Cosa c’è di nuovo nel trapianto in EU nel 2015?
Questo “special report” sul Journal of Bone Marrow Transplantation riporta i nuovi trend dell’attività di trapianto autologo ed allogenico osservati in Europa nel 2015, descrivendo il consistente aumento dei trapianti da donatore aploidentico e la netta riduzione del ricorso al trapianto nei pazienti con leucemia linfatica cronica
Passweg JR et al, Bone Marrow Transplantation 2017, Mar 13, Epub ahead of print
Il registro dell’European Bone Marrow Transplantation (EBMT) raccoglie le informazioni essenziali dei trapianti autologhi ed allogenici forniti dai registri nazionali di 39 Paesi Europei + 9 Stati affiliati (Israele ed alcuni Stati dell’Africa e del Medio Oriente). Questo articolo ha lo scopo di illustrare se e come si è modificata l’attività trapiantologica in Europa dal punto di vista quantitativo e qualitativo, considerando le indicazioni, il tipo di donatore e la sorgente del trapianto. L’anno di osservazione è il 2015. E’ stata considerata sia l’attività pediatrica che quella dell’adulto. Sono inclusi i trapianti per patologia neoplastica e non neoplastica.
Nei paesi che afferiscono all’EBMT lavorano 655 Centri Trapianto, di cui il 60% esegue sia trapianti autologhi che allogenici e il 64% esegue trapianti esclusivamente nei pazienti adulti. Il numero complessivo dei trapianti sia autologhi che allogenici continua costantemente ad aumentare raggiungendo il numero record di 17.000 trapianti allogenici nel 2015 (+ 2.1% rispetto al 2014) e 25.000 trapianti autologhi (4.1% rispetto al 2014). Le indicazioni più comuni per il trapianto allogenico sono: 39% leucemia mieloide acuta, 16% leucemia acuta linfoblastica, 17% sindrome mielodisplastiche e sindromi mieloproliferatve croniche, 7,1% mieloma multiplo, 7% linfomi. Le indicazioni più comuni per il trapianto autologo sono: 52% mieloma multiplo, 28% linfomi non Hodgkin, 10% linfoma di Hodgkin.

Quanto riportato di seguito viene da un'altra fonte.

(** The heap, less the objects of the result at hand: the context, the queue,
    the jobs, and the clients' objects [c]. *)
Record rep L c (ro : running) jobs h nx : Prop := {
  rp_wf : heap_wf h nx;
  rp_lc : h !! lc = Some (open_context L wq act);
  rp_wq : h !! wq = Some (OQueue (j_lw <$> jobs) (running_worker ro));
  rp_jobs j : j ∈ jobs -> job_at h j (job_data (j_req j)) /\ req_ok (j_req j);
  rp_run j x out : ro = Some (j, x, out) -> job_at h j x /\ req_ok (j_req j);
  rp_nodup : NoDup (owned (running_job ro ++ jobs));
  rp_frame p : p <> lc -> p <> wq -> p ∉ owned (running_job ro ++ jobs) -> h !! p = c !! p;
  rp_new p : p ∈ owned (running_job ro ++ jobs) -> c !! p = None;
  rp_own : c !! lc = None /\ c !! wq = None;
}.

(** The objects of the result that waits for its callback. *)
Definition at_work (ro : running) ob h nx : Prop :=
  match ro with
  | None => ob = ∅
  | Some (j, x, out) => ob ##ₘ h /\ (forall p o, ob !! p = Some o -> 1 <= p < nx) /\ exists L' ret p e,
      x = set_complete 1 (ran_data ret p e (job_data (j_req j))) /\ out = told (j_req j) ret L' /\
      outcome (fun _ => true) (q_want (j_req j)) L' p e ob /\ (q_want (j_req j) = true -> tagged (lua_at_top L') = true)
  end.

Definition absq L c (ro : running) jobs : aqueue :=
  mkQueue L c (match ro with Some (j, _, out) => Some (j_req j, out) | None => None end) (j_req <$> jobs).

Lemma owned_app l1 l2 : owned (l1 ++ l2) = owned l1 ++ owned l2.
Proof. apply bind_app. Qed.

Lemma submit_unfold q :
  submit q = (d ← kmalloc (OData (job_data q));
    if d =? NULL then mret (- ENOMEM)
    else lw ← lunatik_work_create lc (loadcode_work d); lunatik_work_queue lw;; mret 0).
Proof. destruct q as [cd sz want cb arg b mine left]. by destruct want. Qed.

Lemma job_at_insert h j x p o : job_at h j x -> p <> j_lw j -> p <> j_d j -> job_at (<[p := o]> h) j x.
Proof. intros [Hl Hd] Hn1 Hn2. split; by rewrite lookup_insert_ne. Qed.

Lemma job_at_range h nx j x : heap_wf h nx -> job_at h j x -> 1 <= j_lw j < nx /\ 1 <= j_d j < nx.
Proof. intros [_ Hw] [Hl Hd]. split; by eapply Hw. Qed.

Lemma rep_owned L c ro jobs h nx p :
  rep L c ro jobs h nx -> p ∈ owned (running_job ro ++ jobs) ->
  exists j x, job_at h j x /\ (p = j_lw j \/ p = j_d j).
Proof.
  intros Hr Hp. unfold owned in Hp. apply list_elem_of_bind in Hp as (j & Hp & Hj).
  assert (Hx : exists x, job_at h j x).
  { apply elem_of_app in Hj as [Hj|Hj].
    - destruct ro as [[[j' x] out]|]; [|by apply elem_of_nil in Hj]. apply list_elem_of_singleton in Hj as ->.
      exists x. by eapply (rp_run _ _ _ _ _ _ Hr).
    - exists (job_data (j_req j)). by apply (rp_jobs _ _ _ _ _ _ Hr). }
  destruct Hx as [x Hx]. exists j, x. split; [done|]. apply elem_of_cons in Hp as [->|Hp]; [by left|right].
  by apply list_elem_of_singleton in Hp.
Qed.

(** The addresses of jobs are neither the context nor the queue, and old. *)
Lemma rep_owned_ne L c ro jobs h nx p :
  rep L c ro jobs h nx -> p ∈ owned (running_job ro ++ jobs) -> p <> lc /\ p <> wq /\ 1 <= p < nx.
Proof.
  intros Hr Hp. destruct (rep_owned _ _ _ _ _ _ _ Hr Hp) as (j & x & Hj & E).
  pose proof (job_at_range _ _ _ _ (rp_wf _ _ _ _ _ _ Hr) Hj). destruct Hj as [Hl Hd].
  pose proof (rp_lc _ _ _ _ _ _ Hr) as Hlc. pose proof (rp_wq _ _ _ _ _ _ Hr) as Hq. unfold open_context in Hlc.
  destruct E as [-> | ->]; split_and!; try lia; congruence.
Qed.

Confrontando tali indicazioni con quelle degli anni precedenti, si nota un netto calo dei trapianti allogenici per leucemia linfatica cronica, che sono più che dimezzati negli ultimi 5 anni, in considerazione dell’efficacia degli inibitori orali delle tirosinchinasi e del B cell receptor, mentre vi è un aumento dei trapianti nella leucemia mieloide acuta, anche in pazienti con malattia avanzata. Riguardo al tipo di donatore utilizzato nel trapianto allogenico, circa la metà ricevono cellule da donatore da registro (trend stabile- lieve calo negli ultimi anni), il 33% riceve cellule da un donatore HLA-identico (trend stabile- lieve calo negli ultimi anni), 12% (circa 2000 trapianti) riceve cellule da donatore aploidentico ( incremento del 291% rispetto al 2005) e solo il rimanente 3% ha come sorgente il sangue cordonale (netta riduzione a partire dal 2011). Nei trapianti aploidentici, si utilizzano in ugual misura sia cellule midollari che cellule da sangue periferico. Il tasso di trapianto (transplant rate-TR) medio in Europa per 10 milioni di abitanti è stato nel 2015 di 153 per il trapianto allogenico e di 251 per il trapianto autologo. Per il trapianto allogenico, il più elevato TR per il trapianto allogenico è presente in Germania, Paesi Scandinavi, Israele. Per il trapianto autologo, il più elevato TR è condiviso da Italia, Germania, Francia e Paesi Scandinavi. Mettendo in relazione l’incremento del TR con il reddito dei diversi Paesi Europei, si osserva che il tasso di trapianto negli ultimi 10 anni è aumentato in misura maggiore nei Paesi a reddito molto elevato rispetto a quelli a reddito più basso.
Questo articolo ci dà una fotografia di quella che è stata la pratica clinica nel trapianto in Europa nel 2015, certamente non insegna nulla, ma i dati che ci fornisce possono essere utili per i Centri Trapianto per immaginare i trend nell’immediato futuro e per pianificare la propria attività. Inoltre questi dati si prestano a considerare come alcuni cambiamenti consistenti della nostra pratica clinica, quali ad esempio l’incremento del trapianto aploidentico e la netta riduzione dei trapianti nella LLC, non sono il risultato di grandi studi prospettici randomizzati, ma dipendono da molti altri fattori, che riguardano la fattibilità delle procedure, ma anche da fattori economici e sociali, che condizionano le scelte mediche.